-------- MATERIAL FOR THE TASK

(** Replacing or inserting the checkpoint of a timepoint between the earlier and the later ones
    writes the timeline. *)
Lemma timeline_write h1 h2 h M t v :
  timeline h M → Forall (λ c, cp_timepoint c < t) h1 → Forall (λ c, t < cp_timepoint c) h2 →
  (∀ c, c ∈ h1 ++ h2 ↔ c ∈ h ∧ cp_timepoint c ≠ t) → StronglySorted earlier (h1 ++ h2) →
  timeline (h1 ++ mkCheckpoint t v :: h2) (<[t := v]> M).
Proof.
  intros [Hs HM] H1 H2 Hin Hs12. split.
  - clear Hin. induction h1 as [|c h1 IH]; cbn [app] in *.
    + constructor; [done|]. exact H2.
    + inversion H1; inversion Hs12; subst. constructor; [by apply IH|].
      rewrite Forall_app in *. naive_solver.
  - intros t' v'. rewrite elem_of_app, elem_of_cons. rewrite lookup_insert_Some.
    specialize (Hin (mkCheckpoint t' v')). rewrite elem_of_app in Hin. cbn in Hin. rewrite <- HM.
    split; [intros [?|[[= -> ->]|?]]; naive_solver|]. intros [[-> ->]|[? ?]]; naive_solver.
Qed.

Lemma timeline_record h M t v :
  timeline h M →
  if (record_entry h t v).2 then timeline (record_entry h t v).1 (<[t := v]> M)
  else (record_entry h t v).1 = h.
Proof.
  intros Ht. pose proof Ht as [Hs HM]. unfold record_entry.
  destruct h as [|l h0 _] using rev_ind; cbn [last].
  { cbn [fst snd app]. apply (timeline_write [] [] [] M); [done|constructor..| |constructor].
    intros c. cbn. set_solver. }
  rewrite last_snoc. destruct (Z.leb_spec (cp_timepoint l) t) as [Hle|]; [|done]. cbn [negb].
  apply sorted_app_inv in Hs as [Hs0 Hl].
  assert (Forall (λ c, cp_timepoint c < cp_timepoint l) h0) as Hall.
  { apply Forall_forall. intros c Hc. apply (Hl c l Hc), list_elem_of_here. }
  destruct (Z.eqb_spec (cp_timepoint l) t) as [<-|Hne]; cbn [fst snd].
  - rewrite removelast_last. apply (timeline_write h0 [] (h0 ++ [l]) M); [done..| |by rewrite app_nil_r].
    intros c. rewrite app_nil_r, elem_of_app, list_elem_of_singleton. rewrite Forall_forall in Hall.
    split; [intros Hc; specialize (Hall c Hc); split; [by left|lia]|naive_solver].
  - assert (Forall (λ c, cp_timepoint c < t) (h0 ++ [l])) as Hlt.
    { apply Forall_app. split; [eapply Forall_impl; [exact Hall|]; cbn; lia|repeat constructor; lia]. }
    apply (timeline_write (h0 ++ [l]) [] (h0 ++ [l]) M); [done..| |rewrite app_nil_r; apply Ht].
    intros c. rewrite app_nil_r. rewrite Forall_forall in Hlt. split; [|naive_solver].
    intros Hc. specialize (Hlt c Hc). split; [done|lia].
Qed.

----------------

### TASK STATEMENT:
Line by line, retype the entire listing exactly.

### ANSWER:
(** Replacing or inserting the checkpoint of a timepoint between the earlier and the later ones
    writes the timeline. *)
Lemma timeline_write h1 h2 h M t v :
  timeline h M → Forall (λ c, cp_timepoint c < t) h1 → Forall (λ c, t < cp_timepoint c) h2 →
  (∀ c, c ∈ h1 ++ h2 ↔ c ∈ h ∧ cp_timepoint c ≠ t) → StronglySorted earlier (h1 ++ h2) →
  timeline (h1 ++ mkCheckpoint t v :: h2) (<[t := v]> M).
Proof.
  intros [Hs HM] H1 H2 Hin Hs12. split.
  - clear Hin. induction h1 as [|c h1 IH]; cbn [app] in *.
    + constructor; [done|]. exact H2.
    + inversion H1; inversion Hs12; subst. constructor; [by apply IH|].
      rewrite Forall_app in *. naive_solver.
  - intros t' v'. rewrite elem_of_app, elem_of_cons. rewrite lookup_insert_Some.
    specialize (Hin (mkCheckpoint t' v')). rewrite elem_of_app in Hin. cbn in Hin. rewrite <- HM.
    split; [intros [?|[[= -> ->]|?]]; naive_solver|]. intros [[-> ->]|[? ?]]; naive_solver.
Qed.

Lemma timeline_record h M t v :
  timeline h M →
  if (record_entry h t v).2 then timeline (record_entry h t v).1 (<[t := v]> M)
  else (record_entry h t v).1 = h.
Proof.
  intros Ht. pose proof Ht as [Hs HM]. unfold record_entry.
  destruct h as [|l h0 _] using rev_ind; cbn [last].
  { cbn [fst snd app]. apply (timeline_write [] [] [] M); [done|constructor..| |constructor].
    intros c. cbn. set_solver. }
  rewrite last_snoc. destruct (Z.leb_spec (cp_timepoint l) t) as [Hle|]; [|done]. cbn [negb].
  apply sorted_app_inv in Hs as [Hs0 Hl].
  assert (Forall (λ c, cp_timepoint c < cp_timepoint l) h0) as Hall.
  { apply Forall_forall. intros c Hc. apply (Hl c l Hc), list_elem_of_here. }
  destruct (Z.eqb_spec (cp_timepoint l) t) as [<-|Hne]; cbn [fst snd].
  - rewrite removelast_last. apply (timeline_write h0 [] (h0 ++ [l]) M); [done..| |by rewrite app_nil_r].
    intros c. rewrite app_nil_r, elem_of_app, list_elem_of_singleton. rewrite Forall_forall in Hall.
    split; [intros Hc; specialize (Hall c Hc); split; [by left|lia]|naive_solver].
  - assert (Forall (λ c, cp_timepoint c < t) (h0 ++ [l])) as Hlt.
    { apply Forall_app. split; [eapply Forall_impl; [exact Hall|]; cbn; lia|repeat constructor; lia]. }
    apply (timeline_write (h0 ++ [l]) [] (h0 ++ [l]) M); [done..| |rewrite app_nil_r; apply Ht].
    intros c. rewrite app_nil_r. rewrite Forall_forall in Hlt. split; [|naive_solver].
    intros Hc. specialize (Hlt c Hc). split; [done|lia].
Qed.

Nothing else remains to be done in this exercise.